WHAT THE EXERCISE ASKS:
Give the number of lines in the material below that include "closes", and write nothing else.

SUPPLIED DATA:
(** The log after the call [c], and after the calls [cs], with the answers the environment
    gives. *)
Definition asked (e : env) (c : call) (tr : log) : log := (c, e tr c) :: tr.
Definition ask_all (e : env) (cs : list call) (tr : log) : log :=
  foldl (fun tr c => asked e c tr) tr cs.

(** The calls made between two states, oldest first. *)
Definition calls (new : log) : list call := reverse (new.*1).

(** [ran s s' cs]: from [s] to [s'] exactly the calls [cs] were made, in that order. *)
Definition ran (s s' : state) (cs : list call) : Prop :=
  exists new, trace s' = new ++ trace s /\ calls new = cs.

Lemma ran_refl s : ran s s [].
Proof. by exists []. Qed.

Lemma ran_trans s1 s2 s3 cs cs' : ran s1 s2 cs -> ran s2 s3 cs' -> ran s1 s3 (cs ++ cs').
Proof.
  intros (n1 & H1 & <-) (n2 & H2 & <-). exists (n2 ++ n1). split.
  - by rewrite H2, H1, app_assoc.
  - unfold calls. by rewrite fmap_app, reverse_app.
Qed.

(** The log entries of the calls made are found by unification. *)
Ltac ran_solve :=
  unfold ran, calls; cbn;
  first
    [ exists []; split; reflexivity
    | eexists [_]; split; reflexivity
    | eexists [_; _]; split; reflexivity
    | eexists [_; _; _]; split; reflexivity
    | eexists [_; _; _; _]; split; reflexivity
    | eexists [_; _; _; _; _]; split; reflexivity
    | eexists [_; _; _; _; _; _]; split; reflexivity
    | eexists [_; _; _; _; _; _; _]; split; reflexivity
    | eexists [_; _; _; _; _; _; _; _]; split; reflexivity ].

(** What the operations on connections leave alone. *)
Definition same_globals (s s' : state) : Prop :=
  tflags s' = tflags s /\ addrlist s' = addrlist s.

Lemma same_globals_trans s1 s2 s3 :
  same_globals s1 s2 -> same_globals s2 s3 -> same_globals s1 s3.
Proof. unfold same_globals. intuition congruence. Qed.

(** ** Descriptors in the log

    [fd_balance f tr]: how often [f] was opened less how often it was closed. *)
Definition opens (ev : event) (f : Z) : Z :=
  match ev.1 with
  | C_socket _ _ _ | C_accept _ _ | C_open _ _ =>
      if (0 <=? a_ret ev.2) && (a_ret ev.2 =? f) then 1 else 0
  | C_close f' => if f' =? f then -1 else 0
  | _ => 0
  end.
Definition fd_balance (f : Z) (tr : log) : Z := foldr (fun ev n => opens ev f + n) 0 tr.

Lemma fd_balance_cons f ev tr : fd_balance f (ev :: tr) = opens ev f + fd_balance f tr.
Proof. done. Qed.

Lemma fd_balance_app f tr tr' : fd_balance f (tr ++ tr') = fd_balance f tr + fd_balance f tr'.
Proof. induction tr as [|ev tr IH]; simpl; lia. Qed.

(** Descriptor balances of explicit logs. *)
Ltac balance :=
  st_simpl; rewrite ?fd_balance_cons; unfold opens; cbn [fst snd];
  repeat match goal with
    | |- context [0 <=? ?x] => destruct (Z.leb_spec 0 x)
    | |- context [?x =? ?y] => destruct (Z.eqb_spec x y)
    end; cbn [andb]; lia.

(** [lost f tr]: how often a socket was opened as [f] and, asked for right behind, the limit of
    open files was not above [f]. *)
Fixpoint lost (f : Z) (tr : log) : Z :=
  match tr with
  | [] => 0
  | ev :: tr =>
      (match ev.1, tr with
       | C_sysconf_open_max, (C_socket _ _ _, a) :: _ =>
           if (0 <=? a_ret a) && (a_ret a =? f) && (a_ret ev.2 <=? f) then 1 else 0
       | _, _ => 0
       end) + lost f tr
  end.

Definition no_limit (c : call) : bool :=
  match c with C_sysconf_open_max => false | _ => true end.

Lemma lost_cons f c a tr : no_limit c = true -> lost f ((c, a) :: tr) = lost f tr.
Proof. by destruct c. Qed.

Lemma lost_app f new tr :
  Forall (fun ev => no_limit ev.1 = true) new -> lost f (new ++ tr) = lost f tr.
Proof.
  induction 1 as [|[c a] new Hc _ IH]; [done|]. cbn [app]. by rewrite lost_cons.
Qed.

(** The balance but for the descriptors lost. *)
Definition ledger (f : Z) (tr : log) : Z := fd_balance f tr - lost f tr.

Lemma ledger_cons f c a tr :
  no_limit c = true -> ledger f ((c, a) :: tr) = opens (c, a) f + ledger f tr.
Proof. intros Hc. unfold ledger. rewrite fd_balance_cons, lost_cons by done. lia. Qed.

Ltac ledger := st_simpl; rewrite ?ledger_cons by done; balance.

(** Opening [f'] and closing it again leaves every balance as it was. *)
Lemma opens_socket d t p a f :
  0 <= a_ret a -> opens (C_socket d t p, a) f = - opens (C_close (a_ret a), a) f.
Proof.
  intros Ha. unfold opens. cbn. destruct (Z.leb_spec 0 (a_ret a)); [|lia].
  cbn. by destruct (a_ret a =? f).
Qed.

(** ** Computations known by their calls

    [logs e p m]: [m] touches neither memory nor the static data, and makes only calls of
    the kind [p]. *)
Definition logs_step (p : call -> bool) (s s' : state) : Prop :=
  heap s' = heap s /\ same_globals s s' /\
  exists new, trace s' = new ++ trace s /\ Forall (fun ev => p ev.1 = true) new.

Definition logs {A} (e : env) (p : call -> bool) (m : M A) : Prop :=
  forall s, wp m e s (fun _ s' => logs_step p s s').

Lemma logs_step_refl p s : logs_step p s s.
Proof. split_and!; [done | done | by exists []]. Qed.

Lemma logs_step_trans p s1 s2 s3 : logs_step p s1 s2 -> logs_step p s2 s3 -> logs_step p s1 s3.
Proof.
  intros (H1 & G1 & n1 & T1 & P1) (H2 & G2 & n2 & T2 & P2). split_and!; [congruence | |].
  - by eapply same_globals_trans.
  - exists (n2 ++ n1). rewrite T2, T1, app_assoc. split; [done | by apply Forall_app].
Qed.

Lemma logs_logged p c a s : p c = true -> logs_step p s (logged c a s).
Proof.
  intros Hc. split_and!; [done | done |]. exists [(c, a)]. split; [done|].
  by constructor.
Qed.

Section logs.
Context (e : env) (p : call -> bool).

Lemma logs_ret {A} (a : A) : logs e p (mret a).
Proof. intros s. apply logs_step_refl. Qed.

Lemma logs_bind {A B} (m : M A) (k : A -> M B) :
  logs e p m -> (forall a, logs e p (k a)) -> logs e p (m ≫= k).
Proof.
  intros Hm Hk s. apply wp_bind. eapply wp_mono; [apply Hm|]. intros a s' Hs'.
  eapply wp_mono; [apply Hk|]. intros b s'' Hs''. exact (logs_step_trans _ _ _ _ Hs' Hs'').
Qed.

Lemma logs_sys c : p c = true -> logs e p (sys c).
Proof. intros Hc s. apply wp_sys. intros a _. by apply logs_logged. Qed.

Lemma logs_sys_ret c : p c = true -> logs e p (sys_ret c).
Proof. intros Hc s. apply wp_sys_ret. intros a _. by apply logs_logged. Qed.

Lemma logs_get {A} (f : state -> A) : logs e p (get f).
Proof. intros s. apply logs_step_refl. Qed.

Lemma logs_eset v : logs e p (ESET v).
Proof. intros s. split_and!; [done | done | by exists []]. Qed.

Lemma logs_when b m : logs e p m -> logs e p (when b m).
Proof. intros Hm. destruct b; [done | apply logs_ret]. Qed.

Lemma wp_logs {A} (m : M A) s (Q : A -> state -> Prop) :
  logs e p m -> (forall a s', logs_step p s s' -> Q a s') -> wp m e s Q.
Proof. intros Hm HQ. eapply wp_mono; [apply Hm | apply HQ]. Qed.
End logs.

Create HintDb logs discriminated.
#[export] Hint Resolve logs_ret logs_get logs_eset : logs.
Ltac logs_solve :=
  repeat first
    [ progress eauto with logs
    | apply logs_bind; [|intros ?]
    | apply logs_sys; reflexivity
    | apply logs_sys_ret; reflexivity
    | apply logs_when
    | match goal with
      | |- logs _ _ (ignore _) => unfold ignore
      | |- logs _ _ EGET => unfold EGET
      | |- logs _ _ (match ?x with _ => _ end) => destruct x
      | |- logs _ _ (let _ := _ in _) => cbv zeta
      end ].

(** ** Quiet computations: no descriptor is opened or closed *)
Definition quiet_call (c : call) : bool :=
  match c with
  | C_socket _ _ _ | C_accept _ _ | C_open _ _ | C_close _ | C_sysconf_open_max => false
  | _ => true
  end.

Definition quiet_step (s s' : state) : Prop :=
  heap s' = heap s /\ same_globals s s' /\
  forall f, fd_balance f (trace s') = fd_balance f (trace s).

(** The same for computations that do change the heap. *)
Definition balanced (s s' : state) : Prop :=
  forall f, fd_balance f (trace s') = fd_balance f (trace s).

Lemma balanced_trans s1 s2 s3 : balanced s1 s2 -> balanced s2 s3 -> balanced s1 s3.
Proof. intros H1 H2 f. by rewrite H2, H1. Qed.

Lemma quiet_step_refl s : quiet_step s s.
Proof. by repeat split. Qed.

Lemma quiet_step_trans s1 s2 s3 : quiet_step s1 s2 -> quiet_step s2 s3 -> quiet_step s1 s3.
Proof.
  intros (H1 & G1 & F1) (H2 & G2 & F2). split_and!; [congruence | |].
  - by eapply same_globals_trans.
  - intros f. by rewrite F2, F1.
Qed.

Lemma opens_quiet c a f : quiet_call c = true -> opens (c, a) f = 0.
Proof. by destruct c. Qed.

Lemma logs_quiet s s' : logs_step quiet_call s s' -> quiet_step s s'.
Proof.
  intros (H1 & G1 & new & HT & Hp). split_and!; [done | done |]. intros f.
  rewrite HT, fd_balance_app. clear HT. replace (fd_balance f new) with 0; [lia|].
  induction Hp as [|[c a] new Hc _ IH]; [done|].
  by rewrite fd_balance_cons, <-IH, opens_quiet.
Qed.

Lemma quiet_no_limit new :
  Forall (fun ev : event => quiet_call ev.1 = true) new ->
  Forall (fun ev : event => no_limit ev.1 = true) new.
Proof. intros H. eapply Forall_impl; [exact H|]. intros [c a]. by destruct c. Qed.

Lemma quiet_logged c a s : quiet_call c = true -> quiet_step s (logged c a s).
Proof. intros Hc. by apply logs_quiet, logs_logged. Qed.

Lemma wp_quiet {A} e (m : M A) s (Q : A -> state -> Prop) :
  logs e quiet_call m -> (forall a s', quiet_step s s' -> Q a s') -> wp m e s Q.
Proof. intros Hm HQ. eapply wp_logs; [done|]. intros a s' Hs. by apply HQ, logs_quiet. Qed.

(** ** Blocks that stay *)

(** Every block of [m] is in [m'] as it was. *)
Definition kept (m m' : memory) : Prop := forall x, is_Some (m !! x) -> m' !! x = m !! x.

(** The same but for the connection at [l]. *)
Definition kept_but (l : positive) (m m' : memory) : Prop :=
  forall x, x <> l -> is_Some (m !! x) -> m' !! x = m !! x.

Lemma kept_refl m : kept m m.
Proof. done. Qed.

Lemma kept_trans m1 m2 m3 : kept m1 m2 -> kept m2 m3 -> kept m1 m3.
Proof. intros H1 H2 x Hx. rewrite H2, H1; [done | done | by rewrite H1]. Qed.

Lemma kept_insert_fresh (m m' : memory) x b : m !! x = None -> kept m m' -> kept m (<[x := b]> m').
Proof.
  intros Hx Hk y [v Hy]. rewrite lookup_insert_ne by congruence. by apply Hk; rewrite Hy.
Qed.

Lemma kept_but_insert l m b : kept_but l m (<[l := b]> m).
Proof. intros x Hx _. by rewrite lookup_insert_ne. Qed.

Lemma kept_but_insert2 l la m b b' :
  m !! la = None -> kept_but l m (<[la := b']> (<[l := b]> m)).
Proof. intros Hla x Hx [v Hv]. by rewrite !lookup_insert_ne by congruence. Qed.

(** ** An allocator that never fails *)
Definition mallocs (e : env) : Prop := forall tr n, 0 <= a_ret (e tr (C_malloc n)).

(** How often the calls [cs], which open nothing, close [f]. *)
Definition closes (f : Z) (cs : list call) : Z :=
  foldr (fun c n => match c with C_close f' => (if f' =? f then 1 else 0) + n | _ => n end) 0 cs.

Definition opens_nothing (c : call) : bool :=
  match c with C_socket _ _ _ | C_accept _ _ | C_open _ _ => false | _ => true end.

Lemma closes_app f l l' : closes f (l ++ l') = closes f l + closes f l'.
Proof.
  induction l as [|c l IH]; [done|]. cbn [app closes foldr].
  fold (closes f (l ++ l')). fold (closes f l). rewrite IH. destruct c; lia.
Qed.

REPLY:
4